(Input data Opens)
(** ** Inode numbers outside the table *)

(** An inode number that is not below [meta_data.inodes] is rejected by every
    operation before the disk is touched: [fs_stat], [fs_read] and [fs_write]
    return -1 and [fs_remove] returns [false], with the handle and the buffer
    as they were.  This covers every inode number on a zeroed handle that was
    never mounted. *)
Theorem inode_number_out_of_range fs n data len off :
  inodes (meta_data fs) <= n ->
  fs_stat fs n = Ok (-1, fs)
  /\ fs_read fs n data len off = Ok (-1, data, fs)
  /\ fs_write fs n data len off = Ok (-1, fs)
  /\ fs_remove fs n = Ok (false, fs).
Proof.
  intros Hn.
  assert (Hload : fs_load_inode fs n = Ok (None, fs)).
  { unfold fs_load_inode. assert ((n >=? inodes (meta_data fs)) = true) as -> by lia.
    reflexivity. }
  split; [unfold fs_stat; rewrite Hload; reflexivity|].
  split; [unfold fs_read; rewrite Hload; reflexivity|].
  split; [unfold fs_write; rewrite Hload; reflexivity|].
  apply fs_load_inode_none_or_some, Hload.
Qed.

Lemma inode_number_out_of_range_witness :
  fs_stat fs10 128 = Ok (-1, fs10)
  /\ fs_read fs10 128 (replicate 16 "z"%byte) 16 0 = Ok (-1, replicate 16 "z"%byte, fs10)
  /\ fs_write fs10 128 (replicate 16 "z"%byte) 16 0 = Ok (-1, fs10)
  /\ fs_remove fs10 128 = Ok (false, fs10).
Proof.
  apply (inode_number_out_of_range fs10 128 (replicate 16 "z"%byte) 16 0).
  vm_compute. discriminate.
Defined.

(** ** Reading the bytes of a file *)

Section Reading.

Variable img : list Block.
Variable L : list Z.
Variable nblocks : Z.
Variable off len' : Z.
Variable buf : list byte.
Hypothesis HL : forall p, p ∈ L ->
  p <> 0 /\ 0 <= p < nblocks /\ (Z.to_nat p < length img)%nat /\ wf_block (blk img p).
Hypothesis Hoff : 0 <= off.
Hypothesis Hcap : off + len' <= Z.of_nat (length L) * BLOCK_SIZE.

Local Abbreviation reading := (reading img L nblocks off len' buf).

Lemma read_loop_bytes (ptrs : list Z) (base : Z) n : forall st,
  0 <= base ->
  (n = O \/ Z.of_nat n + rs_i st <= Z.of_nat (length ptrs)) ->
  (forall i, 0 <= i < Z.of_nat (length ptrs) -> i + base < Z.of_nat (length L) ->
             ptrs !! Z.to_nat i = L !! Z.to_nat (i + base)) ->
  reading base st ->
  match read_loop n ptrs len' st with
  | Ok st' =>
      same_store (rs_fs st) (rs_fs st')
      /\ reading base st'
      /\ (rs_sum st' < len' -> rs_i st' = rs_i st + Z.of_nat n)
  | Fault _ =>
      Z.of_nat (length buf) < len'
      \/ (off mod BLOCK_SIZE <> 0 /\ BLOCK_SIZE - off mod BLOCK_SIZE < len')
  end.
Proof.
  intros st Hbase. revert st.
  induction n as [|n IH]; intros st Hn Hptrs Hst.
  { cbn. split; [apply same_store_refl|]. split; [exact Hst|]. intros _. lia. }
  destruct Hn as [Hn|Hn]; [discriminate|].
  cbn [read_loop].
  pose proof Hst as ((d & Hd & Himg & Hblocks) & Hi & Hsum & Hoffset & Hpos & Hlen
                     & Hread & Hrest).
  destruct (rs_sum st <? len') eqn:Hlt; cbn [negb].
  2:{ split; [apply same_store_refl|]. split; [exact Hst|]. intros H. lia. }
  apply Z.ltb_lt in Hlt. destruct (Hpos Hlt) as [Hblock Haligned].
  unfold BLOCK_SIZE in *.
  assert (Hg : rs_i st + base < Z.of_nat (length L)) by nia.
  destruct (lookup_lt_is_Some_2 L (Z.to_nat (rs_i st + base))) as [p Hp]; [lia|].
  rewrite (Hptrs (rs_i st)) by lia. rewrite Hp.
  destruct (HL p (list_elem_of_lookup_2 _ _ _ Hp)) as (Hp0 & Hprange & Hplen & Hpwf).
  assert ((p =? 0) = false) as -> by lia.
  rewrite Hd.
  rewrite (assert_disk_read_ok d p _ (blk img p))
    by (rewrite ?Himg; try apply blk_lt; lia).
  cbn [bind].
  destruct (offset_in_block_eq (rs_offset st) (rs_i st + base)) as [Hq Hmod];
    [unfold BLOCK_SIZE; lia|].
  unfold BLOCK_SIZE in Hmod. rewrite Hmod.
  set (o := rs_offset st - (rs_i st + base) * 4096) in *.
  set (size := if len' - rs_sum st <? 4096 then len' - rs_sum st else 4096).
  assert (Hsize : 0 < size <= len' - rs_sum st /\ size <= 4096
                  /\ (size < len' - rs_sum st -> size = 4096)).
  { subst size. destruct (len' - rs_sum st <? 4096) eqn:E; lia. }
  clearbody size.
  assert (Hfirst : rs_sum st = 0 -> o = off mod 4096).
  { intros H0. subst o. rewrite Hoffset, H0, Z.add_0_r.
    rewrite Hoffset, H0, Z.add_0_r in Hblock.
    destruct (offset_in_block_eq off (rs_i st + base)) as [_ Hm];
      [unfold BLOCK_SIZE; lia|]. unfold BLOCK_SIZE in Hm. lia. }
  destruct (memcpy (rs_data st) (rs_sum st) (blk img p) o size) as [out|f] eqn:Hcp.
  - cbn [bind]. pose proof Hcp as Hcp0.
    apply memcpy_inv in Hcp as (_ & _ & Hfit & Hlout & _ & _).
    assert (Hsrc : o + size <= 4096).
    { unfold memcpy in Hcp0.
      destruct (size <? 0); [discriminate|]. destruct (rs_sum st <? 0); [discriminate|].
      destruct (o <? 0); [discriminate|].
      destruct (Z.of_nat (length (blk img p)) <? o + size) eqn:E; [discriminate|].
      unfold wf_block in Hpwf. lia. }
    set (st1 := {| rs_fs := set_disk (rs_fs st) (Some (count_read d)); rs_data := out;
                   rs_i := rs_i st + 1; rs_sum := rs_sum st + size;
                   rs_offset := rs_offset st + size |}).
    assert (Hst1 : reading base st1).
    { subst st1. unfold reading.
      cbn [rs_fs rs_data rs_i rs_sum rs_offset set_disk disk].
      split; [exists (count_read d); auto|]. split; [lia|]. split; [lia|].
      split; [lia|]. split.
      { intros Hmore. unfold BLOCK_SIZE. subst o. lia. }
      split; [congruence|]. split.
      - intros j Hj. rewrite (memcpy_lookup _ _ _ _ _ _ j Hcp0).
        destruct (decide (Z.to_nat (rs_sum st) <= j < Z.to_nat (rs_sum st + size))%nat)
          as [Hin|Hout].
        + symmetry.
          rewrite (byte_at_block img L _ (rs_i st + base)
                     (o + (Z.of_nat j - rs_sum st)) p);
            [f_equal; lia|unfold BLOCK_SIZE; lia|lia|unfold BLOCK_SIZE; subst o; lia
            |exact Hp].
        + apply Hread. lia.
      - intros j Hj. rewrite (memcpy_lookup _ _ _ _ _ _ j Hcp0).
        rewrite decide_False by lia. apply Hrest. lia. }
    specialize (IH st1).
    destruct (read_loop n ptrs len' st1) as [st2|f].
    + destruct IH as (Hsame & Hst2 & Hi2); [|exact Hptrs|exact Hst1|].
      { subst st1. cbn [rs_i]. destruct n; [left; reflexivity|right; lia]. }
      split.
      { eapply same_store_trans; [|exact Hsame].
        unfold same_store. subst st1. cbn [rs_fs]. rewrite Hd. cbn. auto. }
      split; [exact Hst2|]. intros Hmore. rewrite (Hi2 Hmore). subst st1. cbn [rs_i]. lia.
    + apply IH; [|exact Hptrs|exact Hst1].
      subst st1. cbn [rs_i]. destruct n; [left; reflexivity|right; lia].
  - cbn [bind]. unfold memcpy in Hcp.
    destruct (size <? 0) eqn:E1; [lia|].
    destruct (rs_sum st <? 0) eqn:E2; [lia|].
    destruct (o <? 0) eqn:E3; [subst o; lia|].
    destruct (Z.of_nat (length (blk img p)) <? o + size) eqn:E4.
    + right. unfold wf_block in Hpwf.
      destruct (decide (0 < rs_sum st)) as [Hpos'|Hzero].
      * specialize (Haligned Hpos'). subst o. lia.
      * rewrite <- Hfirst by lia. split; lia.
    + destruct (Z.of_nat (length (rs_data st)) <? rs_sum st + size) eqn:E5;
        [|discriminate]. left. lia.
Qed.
(Input data Closes)
(Input data Opens)
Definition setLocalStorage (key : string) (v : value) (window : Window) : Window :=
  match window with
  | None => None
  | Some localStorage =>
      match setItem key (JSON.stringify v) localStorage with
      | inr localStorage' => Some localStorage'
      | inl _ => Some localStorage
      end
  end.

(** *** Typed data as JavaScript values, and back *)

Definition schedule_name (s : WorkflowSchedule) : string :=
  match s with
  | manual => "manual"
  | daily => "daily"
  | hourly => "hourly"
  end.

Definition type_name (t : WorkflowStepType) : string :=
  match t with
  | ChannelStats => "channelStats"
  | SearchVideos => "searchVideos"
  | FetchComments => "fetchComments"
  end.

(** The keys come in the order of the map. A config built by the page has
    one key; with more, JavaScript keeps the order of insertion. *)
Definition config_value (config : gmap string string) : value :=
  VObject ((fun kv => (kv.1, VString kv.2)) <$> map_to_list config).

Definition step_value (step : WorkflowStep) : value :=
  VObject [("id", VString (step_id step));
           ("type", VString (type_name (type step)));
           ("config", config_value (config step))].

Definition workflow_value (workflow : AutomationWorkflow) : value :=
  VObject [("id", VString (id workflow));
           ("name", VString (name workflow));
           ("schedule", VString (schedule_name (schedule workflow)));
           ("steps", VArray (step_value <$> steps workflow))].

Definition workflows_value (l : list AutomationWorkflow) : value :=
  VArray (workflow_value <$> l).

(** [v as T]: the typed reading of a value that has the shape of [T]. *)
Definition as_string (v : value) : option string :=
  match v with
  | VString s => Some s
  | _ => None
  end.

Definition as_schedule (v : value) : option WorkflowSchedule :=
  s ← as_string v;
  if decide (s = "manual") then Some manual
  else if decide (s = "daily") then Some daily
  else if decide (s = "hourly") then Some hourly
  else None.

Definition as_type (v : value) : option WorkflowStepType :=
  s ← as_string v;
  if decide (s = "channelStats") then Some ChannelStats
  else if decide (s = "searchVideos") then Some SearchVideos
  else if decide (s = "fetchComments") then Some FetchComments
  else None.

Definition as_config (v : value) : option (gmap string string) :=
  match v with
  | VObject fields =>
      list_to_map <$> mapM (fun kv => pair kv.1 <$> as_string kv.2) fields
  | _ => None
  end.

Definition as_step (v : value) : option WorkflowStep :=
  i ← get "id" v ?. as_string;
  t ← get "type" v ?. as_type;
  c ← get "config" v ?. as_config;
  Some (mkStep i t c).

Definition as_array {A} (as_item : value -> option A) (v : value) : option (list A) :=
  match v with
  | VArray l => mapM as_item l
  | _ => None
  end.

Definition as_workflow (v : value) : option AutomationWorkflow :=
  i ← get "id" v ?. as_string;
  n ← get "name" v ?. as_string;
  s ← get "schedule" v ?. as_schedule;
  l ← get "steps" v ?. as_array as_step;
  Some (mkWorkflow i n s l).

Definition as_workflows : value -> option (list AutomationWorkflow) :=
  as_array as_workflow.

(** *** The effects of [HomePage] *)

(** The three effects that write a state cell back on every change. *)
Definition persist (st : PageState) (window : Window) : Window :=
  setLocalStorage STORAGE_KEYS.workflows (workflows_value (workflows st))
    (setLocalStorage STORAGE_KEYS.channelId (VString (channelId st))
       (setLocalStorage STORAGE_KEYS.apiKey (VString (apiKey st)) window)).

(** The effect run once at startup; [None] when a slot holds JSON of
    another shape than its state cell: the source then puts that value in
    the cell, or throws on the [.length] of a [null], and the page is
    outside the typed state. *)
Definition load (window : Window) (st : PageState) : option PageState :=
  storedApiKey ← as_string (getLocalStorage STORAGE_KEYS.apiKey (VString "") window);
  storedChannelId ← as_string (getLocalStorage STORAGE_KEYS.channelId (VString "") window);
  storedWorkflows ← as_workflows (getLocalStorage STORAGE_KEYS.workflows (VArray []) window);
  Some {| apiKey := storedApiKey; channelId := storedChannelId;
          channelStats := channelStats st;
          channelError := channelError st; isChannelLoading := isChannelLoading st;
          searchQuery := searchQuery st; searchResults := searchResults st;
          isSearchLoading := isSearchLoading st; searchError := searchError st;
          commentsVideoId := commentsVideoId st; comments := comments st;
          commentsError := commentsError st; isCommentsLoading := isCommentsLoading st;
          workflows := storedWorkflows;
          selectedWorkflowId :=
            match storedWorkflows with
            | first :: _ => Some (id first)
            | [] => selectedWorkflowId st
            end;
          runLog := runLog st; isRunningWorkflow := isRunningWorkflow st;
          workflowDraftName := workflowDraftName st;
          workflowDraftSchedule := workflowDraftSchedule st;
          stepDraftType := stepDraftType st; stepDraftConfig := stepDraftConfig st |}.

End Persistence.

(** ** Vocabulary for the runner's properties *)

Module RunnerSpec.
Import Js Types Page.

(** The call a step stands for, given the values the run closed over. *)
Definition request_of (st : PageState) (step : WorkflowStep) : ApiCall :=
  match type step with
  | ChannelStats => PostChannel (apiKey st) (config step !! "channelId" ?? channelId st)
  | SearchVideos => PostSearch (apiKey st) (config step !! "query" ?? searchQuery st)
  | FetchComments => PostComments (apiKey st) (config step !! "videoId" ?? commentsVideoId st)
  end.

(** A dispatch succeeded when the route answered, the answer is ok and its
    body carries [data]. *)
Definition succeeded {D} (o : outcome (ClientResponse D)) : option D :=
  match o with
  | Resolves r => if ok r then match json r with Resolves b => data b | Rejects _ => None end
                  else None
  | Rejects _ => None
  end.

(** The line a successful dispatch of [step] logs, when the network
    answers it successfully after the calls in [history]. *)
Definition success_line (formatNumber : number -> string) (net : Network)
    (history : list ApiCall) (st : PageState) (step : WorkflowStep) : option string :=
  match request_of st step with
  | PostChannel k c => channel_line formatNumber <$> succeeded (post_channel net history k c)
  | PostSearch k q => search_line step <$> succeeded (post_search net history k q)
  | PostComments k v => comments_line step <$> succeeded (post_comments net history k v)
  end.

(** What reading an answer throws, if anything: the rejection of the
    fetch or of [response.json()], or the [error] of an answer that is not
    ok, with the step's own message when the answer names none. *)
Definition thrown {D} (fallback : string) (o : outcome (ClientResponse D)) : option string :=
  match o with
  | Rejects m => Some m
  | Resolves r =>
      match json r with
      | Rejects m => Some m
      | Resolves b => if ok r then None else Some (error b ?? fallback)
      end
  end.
(Input data Closes)
(Input data Opens)
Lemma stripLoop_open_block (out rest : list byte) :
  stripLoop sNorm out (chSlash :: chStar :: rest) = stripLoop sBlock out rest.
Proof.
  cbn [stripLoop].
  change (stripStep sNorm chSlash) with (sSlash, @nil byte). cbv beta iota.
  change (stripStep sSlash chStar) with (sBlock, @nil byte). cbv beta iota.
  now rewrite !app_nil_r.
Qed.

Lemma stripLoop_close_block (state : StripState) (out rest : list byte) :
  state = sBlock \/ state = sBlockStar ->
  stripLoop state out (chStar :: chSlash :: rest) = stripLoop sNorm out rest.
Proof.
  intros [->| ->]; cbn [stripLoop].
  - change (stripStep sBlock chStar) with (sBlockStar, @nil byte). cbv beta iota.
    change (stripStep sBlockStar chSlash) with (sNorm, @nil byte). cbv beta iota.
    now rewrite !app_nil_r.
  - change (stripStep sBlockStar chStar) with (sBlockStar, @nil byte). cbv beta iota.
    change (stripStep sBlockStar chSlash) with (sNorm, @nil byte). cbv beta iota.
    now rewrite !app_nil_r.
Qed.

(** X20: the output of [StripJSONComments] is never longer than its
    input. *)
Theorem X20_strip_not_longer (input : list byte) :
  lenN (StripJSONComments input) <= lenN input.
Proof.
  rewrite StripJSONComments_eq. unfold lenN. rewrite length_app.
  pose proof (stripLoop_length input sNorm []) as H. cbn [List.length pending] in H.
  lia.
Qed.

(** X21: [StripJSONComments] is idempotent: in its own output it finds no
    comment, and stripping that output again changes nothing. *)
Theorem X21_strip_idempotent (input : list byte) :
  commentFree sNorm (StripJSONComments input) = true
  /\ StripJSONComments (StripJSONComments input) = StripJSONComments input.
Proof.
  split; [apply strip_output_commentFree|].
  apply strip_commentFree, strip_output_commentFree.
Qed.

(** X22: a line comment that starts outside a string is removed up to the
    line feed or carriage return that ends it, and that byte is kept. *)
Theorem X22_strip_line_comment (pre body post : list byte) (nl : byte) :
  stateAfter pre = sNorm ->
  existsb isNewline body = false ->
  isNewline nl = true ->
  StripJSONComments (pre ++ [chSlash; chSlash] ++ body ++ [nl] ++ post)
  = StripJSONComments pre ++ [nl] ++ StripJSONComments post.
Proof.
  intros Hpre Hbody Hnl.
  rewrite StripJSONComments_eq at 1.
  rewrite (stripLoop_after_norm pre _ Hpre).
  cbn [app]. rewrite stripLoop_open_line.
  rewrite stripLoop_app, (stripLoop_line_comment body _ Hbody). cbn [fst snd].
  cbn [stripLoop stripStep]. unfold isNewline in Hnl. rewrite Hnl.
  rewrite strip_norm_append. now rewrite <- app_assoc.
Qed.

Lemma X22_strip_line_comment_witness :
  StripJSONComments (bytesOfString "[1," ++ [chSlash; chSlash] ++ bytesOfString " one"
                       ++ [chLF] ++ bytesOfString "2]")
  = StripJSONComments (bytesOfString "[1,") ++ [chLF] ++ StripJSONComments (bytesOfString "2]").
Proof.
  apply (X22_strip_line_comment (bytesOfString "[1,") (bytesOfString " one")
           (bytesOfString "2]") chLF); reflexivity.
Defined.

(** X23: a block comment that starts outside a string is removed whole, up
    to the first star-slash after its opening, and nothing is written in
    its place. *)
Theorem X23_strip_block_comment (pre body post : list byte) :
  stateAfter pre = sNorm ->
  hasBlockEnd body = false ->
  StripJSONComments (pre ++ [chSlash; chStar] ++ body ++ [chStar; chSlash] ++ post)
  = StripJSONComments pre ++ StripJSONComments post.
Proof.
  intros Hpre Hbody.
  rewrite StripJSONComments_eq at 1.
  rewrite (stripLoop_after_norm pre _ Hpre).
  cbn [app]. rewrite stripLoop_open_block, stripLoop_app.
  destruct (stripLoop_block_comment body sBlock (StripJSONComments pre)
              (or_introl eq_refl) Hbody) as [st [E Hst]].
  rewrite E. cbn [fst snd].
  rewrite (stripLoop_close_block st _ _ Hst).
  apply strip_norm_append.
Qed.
(Input data Closes)
Search the data for the string "chSlash" and copy out every line where it is found.

  stripLoop sNorm out (chSlash :: chStar :: rest) = stripLoop sBlock out rest.
  change (stripStep sNorm chSlash) with (sSlash, @nil byte). cbv beta iota.
  stripLoop state out (chStar :: chSlash :: rest) = stripLoop sNorm out rest.
    change (stripStep sBlockStar chSlash) with (sNorm, @nil byte). cbv beta iota.
    change (stripStep sBlockStar chSlash) with (sNorm, @nil byte). cbv beta iota.
  StripJSONComments (pre ++ [chSlash; chSlash] ++ body ++ [nl] ++ post)
  StripJSONComments (bytesOfString "[1," ++ [chSlash; chSlash] ++ bytesOfString " one"
  StripJSONComments (pre ++ [chSlash; chStar] ++ body ++ [chStar; chSlash] ++ post)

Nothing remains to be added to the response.